Mark Cuban's drug startup: 2 years later

Two years after launching a company with a few dozen discounted generics, Mark Cuban's Cost Plus Drugs now offers more than 2,000 medications, partners with hundreds of independent and grocery chain pharmacies, and manufactures its own drugs. 

The idea for Cost Plus Drugs started with a cold email. Around 2020, then-radiologist and pharmaceutical company founder Alex Oshmyansky, MD, PhD, emailed Mr. Cuban, a billionaire investor and "Shark Tank" panelist. The two emailed for months about disrupting an industry that allowed a drug company to increase medicine prices more than 4,000% overnight. They also talked about circumventing pharmacy benefit managers — the drug pricing middlemen business that's dominated by six companies.

Dr. Oshmyansky and Mr. Cuban founded Mark Cuban Cost Plus Drug Co. with the plan to sell pharmaceuticals at their manufacturing price, plus a 15% markup, $3 pharmacy labor fee and free shipping. (The company now has a $5 labor fee and a $5 shipping fee.)

In January 2022, Cost Plus Drugs became an online pharmacy with a few dozen generics for sale.
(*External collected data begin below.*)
(** C5: an expired confirm-email token whose record carries the id of a
    user that still resolves is answered by the confirmation flow with the
    distinct "email resent" outcome, not with the bare expiry failure;
    exactly one confirmation email goes out, to that user, carrying a
    freshly issued confirm-email token, which is stored; the stale token is
    deleted; and presenting it again gives [NotFound]. *)
Theorem confirmEmail_expired_retry tok w row u :
  tokenStorage w !! tok = Some row →
  type row = TokenTypes.ConfirmEmail →
  (expires row < now w)%Z →
  relationId row ≠ "" →
  UserService.getById (relationId row) w = (Returns (Some u), w) →
  let out := AuthController.confirmEmail tok w in
  let fresh := newOpaqueToken (entropy w) in
  out.1 = Throws (HttpException StatusCodes.NotAcceptable EmailResent) ∧
  out.1 ≠ Throws (HttpException StatusCodes.Expired
                    (Message (Some ErrorMessages.TokenExpired))) ∧
  outbox out.2 =
    outbox w ++
    [ {| mail_userId := Some (id u);
         to := email u;
         emailTemplateType := EmailTemplates.ConfirmEmail;
         mail_environmentId := default "" (tok_environmentId row);
         mail_data :=
           Some (<["token" := JStr fresh]>
                 (<["userFirstName" := JStr (getFirstName (fullName u))]> ∅));
         scheduledAt := None |} ] ∧
  (well_formed w →
   tokenStorage out.2 !! fresh =
     Some {| token := fresh;
             type := TokenTypes.ConfirmEmail;
             relationId := id u;
             tok_environmentId := tok_environmentId row;
             expires := (now w + 18000000)%Z;
             createdAt := now w |}) ∧
  tokenStorage out.2 !! tok = None ∧
  AuthController.confirmEmail tok out.2 =
    (Throws (HttpException StatusCodes.NotFound
               (Message (Some ErrorMessages.InvalidToken))), out.2).
Proof.
  intros Hk Hty Hexp Hrel Hu out fresh.
  pose proof (confirmEmail_expired_validation tok w row Hk Hty Hexp) as Hv.
  assert (truthy_string (relationId row) = true) as Htruthy.
  { unfold truthy_string. by rewrite bool_decide_eq_false_2. }
  assert (out = (Throws (HttpException StatusCodes.NotAcceptable EmailResent),
                 set_tokenStorage (delete tok)
                   (UserService.sendConfirmationEmail (relationId row)
                      (tok_environmentId row) w).2)) as Hout.
  { subst out. unfold AuthController.confirmEmail, AuthController.confirmEmail_over.
    fold (AuthController.confirmEmail_tokenValidation tok).
    rewrite (bind_returns _ _ _ _ _ Hv). simpl. rewrite Hty. simpl.
    rewrite Htruthy. simpl. unfold bind.
    by rewrite (sendConfirmationEmail_resolved _ _ _ _ Hu). }
  assert (tokenStorage out.2 !! tok = None) as Hgone.
  { rewrite Hout. apply lookup_delete_eq. }
  split; [by rewrite Hout |]. split; [by rewrite Hout |].
  split; [| split; [| split]].
  - rewrite Hout. by rewrite (sendConfirmationEmail_resolved _ _ _ _ Hu).
  - intros Hwf. rewrite Hout.
    rewrite (sendConfirmationEmail_resolved _ _ _ _ Hu). simpl.
    destruct (Hwf tok row Hk) as (n & Hn & ->).
    rewrite lookup_delete_ne.
    + by rewrite lookup_insert_eq.
    + intros Heq. apply newOpaqueToken_inj in Heq. lia.
  - exact Hgone.
  - by apply confirmEmail_absent.
Qed.

End ConfirmEmailExpired.

(** [bob]'s expired link: the retry outcome, one confirmation email
    carrying the fresh token, which is stored, and the link is gone. *)
Lemma confirmEmail_expired_retry_witness :
  let out := AuthController.confirmEmail (platform := examplePlatform)
               (newOpaqueToken 0) worldWithExpiredToken in
  out.1 = Throws (HttpException StatusCodes.NotAcceptable EmailResent) ∧
  map emailTemplateType (outbox out.2) = [EmailTemplates.ConfirmEmail] ∧
  (type <$> tokenStorage out.2 !! newOpaqueToken 1) = Some TokenTypes.ConfirmEmail ∧
  tokenStorage out.2 !! newOpaqueToken 0 = None ∧
  AuthController.confirmEmail (platform := examplePlatform)
    (newOpaqueToken 0) out.2 =
    (Throws (HttpException StatusCodes.NotFound
               (Message (Some ErrorMessages.InvalidToken))), out.2).
Proof.
  assert (well_formed worldWithExpiredToken) as Hwf.
  { apply (well_formed_singleton worldWithExpiredToken 0 expiredConfirmToken);
      [reflexivity | simpl; lia]. }
  destruct (confirmEmail_expired_retry (platform := examplePlatform)
              (newOpaqueToken 0) worldWithExpiredToken expiredConfirmToken bob
              eq_refl eq_refl eq_refl ltac:(discriminate) eq_refl)
    as (Hout & _ & Hmail & Hfresh & Hgone & Hagain).
  cbv zeta. split; [exact Hout |]. split; [| split; [| split]].
  - rewrite Hmail. reflexivity.
  - change (newOpaqueToken 1) with (newOpaqueToken (entropy worldWithExpiredToken)).
    by rewrite (Hfresh Hwf).
  - exact Hgone.
  - exact Hagain.
Defined.

(** ** Confirm email: the invitation's follow-up credential *)

Lemma find_map_stable {A} (p : A → bool) (f : A → A) (l : list A) :
  (∀ x, p (f x) = p x) → find p (map f l) = f <$> find p l.
Proof.
  intros Hp. induction l as [| x l IH]; simpl; [done |].
  rewrite Hp. by destruct (p x).
Qed.

Lemma find_existsb {A} (p q : A → bool) (l : list A) x :
  find p l = Some x → q x = true → existsb q l = true.
Proof.
  intros Hfind Hq. apply existsb_exists. exists x. split; [| done].
  by apply find_some in Hfind as [Hin _].
Qed.

Lemma validation_live_inv w tok ty row :
  AuthService.validation w tok ty = withData row →
  tokenStorage w !! tok = Some row ∧ type row = ty ∧ (expires row <? now w)%Z = false.
Proof.
  unfold AuthService.validation. intros Hv.
  destruct (tokenStorage w !! tok) as [row' |]; [| by inversion Hv].
  destruct (decide (type row' = ty)) as [Hty | Hty].
  - rewrite bool_decide_eq_true_2 in Hv by done.
    destruct (expires row' <? now w)%Z eqn:Hexp; inversion Hv; by subst.
  - rewrite bool_decide_eq_false_2 in Hv by done. by inversion Hv.
Qed.

Section ConfirmEmailInvite.
Context {platform : Platform}.

Lemma confirmEmail_validated_inv tok w row :
  AuthController.confirmEmail_tokenValidation tok w = (Returns (withData row), w) →
  tokenStorage w !! tok = Some row ∧
  (type row = TokenTypes.ConfirmEmail ∨ type row = TokenTypes.InviteUser).
Proof.
  rewrite confirmEmail_tokenValidation_eq. intros Hv.
  assert ((if bool_decide (statusCode (AuthService.validation w tok TokenTypes.ConfirmEmail)
                           = Some StatusCodes.NotFound)
           then AuthService.validation w tok TokenTypes.InviteUser
           else AuthService.validation w tok TokenTypes.ConfirmEmail) = withData row)
    as Hd by (by inversion Hv).
  case_bool_decide; apply validation_live_inv in Hd as (Hk & Hty & _); auto.
Qed.

(** C7: when the confirmation flow has validated a token and confirmed the
    email of its user, the token is deleted and the answer depends on the
    kind: for an invite-user token whose user has never signed in, the body
    carries a freshly stored follow-up token, of kind reset-password (with
    the user's email) on a password tenant and of kind magic-login on a
    magic-link tenant, and the outcome is an [Internal] error when the
    tenant's provider is neither; for a confirm-email token, or when the
    user has signed in before, the body is empty and no token is stored. *)
Theorem confirmEmail_invite_followup tok w row u e :
  well_formed w →
  AuthController.confirmEmail_tokenValidation tok w = (Returns (withData row), w) →
  UserService.getById (relationId row) w = (Returns (Some u), w) →
  environmentId u = tok_environmentId row →
  EnvironmentService.getById (tok_environmentId row) w = (Returns (withData e), w) →
  let out := AuthController.confirmEmail tok w in
  let minted := newOpaqueToken (entropy w) in
  let owed := if bool_decide (type row = TokenTypes.InviteUser ∧ lastSignIn u = None)
              then Some (authProvider e) else None in
  out.1 =
    match owed with
    | Some AuthProviders.EmailAndPassword =>
        Returns (Json StatusCodes.OK
                   (Some {| tokenType := TokenTypes.ResetPassword;
                            followUp_token := Some minted;
                            followUp_email := Some (email u) |}))
    | Some AuthProviders.MagicLogin =>
        Returns (Json StatusCodes.OK
                   (Some {| tokenType := TokenTypes.MagicLogin;
                            followUp_token := Some minted;
                            followUp_email := None |}))
    | Some AuthProviders.Other =>
        Throws (HttpException StatusCodes.Internal
                  (Message (Some ErrorMessages.InternalError)))
    | None => Returns (Json StatusCodes.OK None)
    end ∧
  tokenStorage out.2 !! tok = None ∧
  (emailConfirmed <$> find (λ u', bool_decide (id u' = relationId row)) (users out.2))
    = Some true ∧
  (type <$> tokenStorage out.2 !! minted) = owed ≫= followUp_kind ∧
  (relationId <$> tokenStorage out.2 !! minted) = (owed ≫= followUp_kind) ≫= λ _, Some (id u).
Proof.
  intros Hwf Hv Hu Henv_u Henv out minted owed.
  destruct (confirmEmail_validated_inv _ _ _ Hv) as [Hk Hty].
  assert (id u = relationId row) as Hid.
  { unfold UserService.getById, gets in Hu.
    assert (find (λ u0, bool_decide (id u0 = relationId row)) (users w) = Some u)
      as Hf by (by inversion Hu).
    apply find_some in Hf as [_ Hf]. by apply bool_decide_eq_true_1 in Hf. }
  assert (UserService.in_tenant (relationId row) (tok_environmentId row) u = true)
    as Hin.
  { unfold UserService.in_tenant.
    by rewrite !bool_decide_eq_true_2. }
  set (g := λ u0 : User,
              if UserService.in_tenant (relationId row) (tok_environmentId row) u0
              then with_emailConfirmed true u0 else u0).
  set (w2 := set_tokenStorage (delete tok) (set_users (map g) w)).
  set (w3 := λ ty,
         set_entropy S
           (set_tokenStorage
              (insert minted
                 {| token := minted; type := ty; relationId := id u;
                    tok_environmentId := tok_environmentId row;
                    expires := (now w + 1800000)%Z; createdAt := now w |}) w2)).
  assert (UserService.updateEmailConfirmation (relationId row) (tok_environmentId row) w
          = (Returns None, set_users (map g) w)) as HA.
  { unfold UserService.updateEmailConfirmation.
    assert (existsb (UserService.in_tenant (relationId row) (tok_environmentId row))
              (users w) = true) as ->; [| done].
    unfold UserService.getById, gets in Hu.
    eapply find_existsb; [| exact Hin]. by inversion Hu. }
  assert (UserService.getById (relationId row) w2
          = (Returns (Some (with_emailConfirmed true u)), w2)) as HC.
  { unfold UserService.getById, gets in *. simpl.
    rewrite find_map_stable.
    - assert (find (λ u0, bool_decide (id u0 = relationId row)) (users w) = Some u)
        as -> by (by inversion Hu).
      simpl. unfold g. by rewrite Hin.
    - intros x. unfold g. by destruct (UserService.in_tenant _ _ x). }
  assert (EnvironmentService.getById (tok_environmentId row) w2
          = (Returns (withData e), w2)) as HD.
  { unfold EnvironmentService.getById, gets in *. simpl.
    by inversion Henv as [He]; rewrite !He. }
  assert (out = match owed with
                | Some AuthProviders.EmailAndPassword =>
                    (Returns (Json StatusCodes.OK
                                (Some {| tokenType := TokenTypes.ResetPassword;
                                         followUp_token := Some minted;
                                         followUp_email := Some (email u) |})),
                     w3 TokenTypes.ResetPassword)
                | Some AuthProviders.MagicLogin =>
                    (Returns (Json StatusCodes.OK
                                (Some {| tokenType := TokenTypes.MagicLogin;
                                         followUp_token := Some minted;
                                         followUp_email := None |})),
                     w3 TokenTypes.MagicLogin)
                | Some AuthProviders.Other =>
                    (Throws (HttpException StatusCodes.Internal
                               (Message (Some ErrorMessages.InternalError))), w2)
                | None => (Returns (Json StatusCodes.OK None), w2)
                end) as Hout.
  { subst out. unfold AuthController.confirmEmail, AuthController.confirmEmail_over.
  fold (AuthController.confirmEmail_tokenValidation tok).
    rewrite (bind_returns _ _ _ _ _ Hv). simpl.
    rewrite (bind_returns _ _ _ _ _ HA). simpl.
    unfold TokenStorageService.delete. rewrite bind_modify. simpl.
    fold w2.
    rewrite (bind_returns _ _ _ _ _ HC).
    rewrite (bind_returns _ _ _ _ _ HD).
    subst owed. simpl.
    destruct Hty as [Hty | Hty]; rewrite Hty; simpl; [done |].
    destruct (lastSignIn u) as [t |] eqn:Hlast; simpl; [done |].
    destruct (authProvider e); reflexivity. }
  assert (minted ≠ tok) as Hne.
  { destruct (Hwf tok row Hk) as (n & Hn & ->).
    intros Heq%newOpaqueToken_inj. lia. }
  assert (tokenStorage w !! minted = None) as Hfresh.
  { destruct (tokenStorage w !! minted) as [r |] eqn:Hm; [| done].
    destruct (Hwf _ _ Hm) as (n & Hn & Heq).
    apply newOpaqueToken_inj in Heq. lia. }
  assert (find (λ u', bool_decide (id u' = relationId row)) (map g (users w))
          = Some (with_emailConfirmed true u)) as Hfind.
  { unfold UserService.getById, gets in HC. simpl in HC. by inversion HC. }
  assert (delete tok (tokenStorage w) !! minted = None) as Hfresh2.
  { by rewrite lookup_delete_ne. }
  rewrite Hout. clear Hout.
  destruct owed as [[| |] |]; simpl;
    rewrite ?Hfind, ?lookup_insert_eq, ?Hfresh2; simpl;
    repeat split; try done;
    first [ apply lookup_delete_eq
          | by rewrite lookup_insert_ne by done; apply lookup_delete_eq ].
Qed.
The company steadily increased its portfolio while trimming prices. In the two years since, Cost Plus Drugs has ended plans to sell insulin and build its own PBM, instead partnering with PBMs not part of the six that control 96% of the market. 

"People always ask, well why didn't somebody do this before? The reality is there's so much money there, it's hard not to be greedy," Mr. Cuban said on an NPR podcast in early 2022. "If you get to any scale at all, those PBMs will start throwing money at you and saying, 'Look, just play the game.'" 

He said he's not interested in the game. 

"I could make a fortune from this," Mr. Cuban said in late 2021. "But I won't. I've got enough money. I'd rather f— up the drug industry in every way possible."

Cost Plus Drugs has also penned collaborations and partnerships with about a dozen other companies, from a male fertility business to other mail-order pharmacies. Thousands of independent and grocery chain pharmacies have signed on to the Team Cuban Card, which enables patients to fill prescriptions for the manufacturing cost, plus a 15% markup, $8 dispensing fee and $1 processing fee. 

Other big pharmacy players, including CVS, UnitedHealth Group, Express Scripts and Blue Shield of California, are taking notice of the growing demand for transparent drug prices. 

In 2024, the pharmaceutical startup unveiled a marketplace specifically for hospitals and healthcare providers, and it secured its 21st brand-name drug and first health system partnership. Cost Plus Drugs also completed its $11 million drug manufacturing facility in Dallas — about a year after it planned to open — and the company said it will soon begin producing injectables in shortage.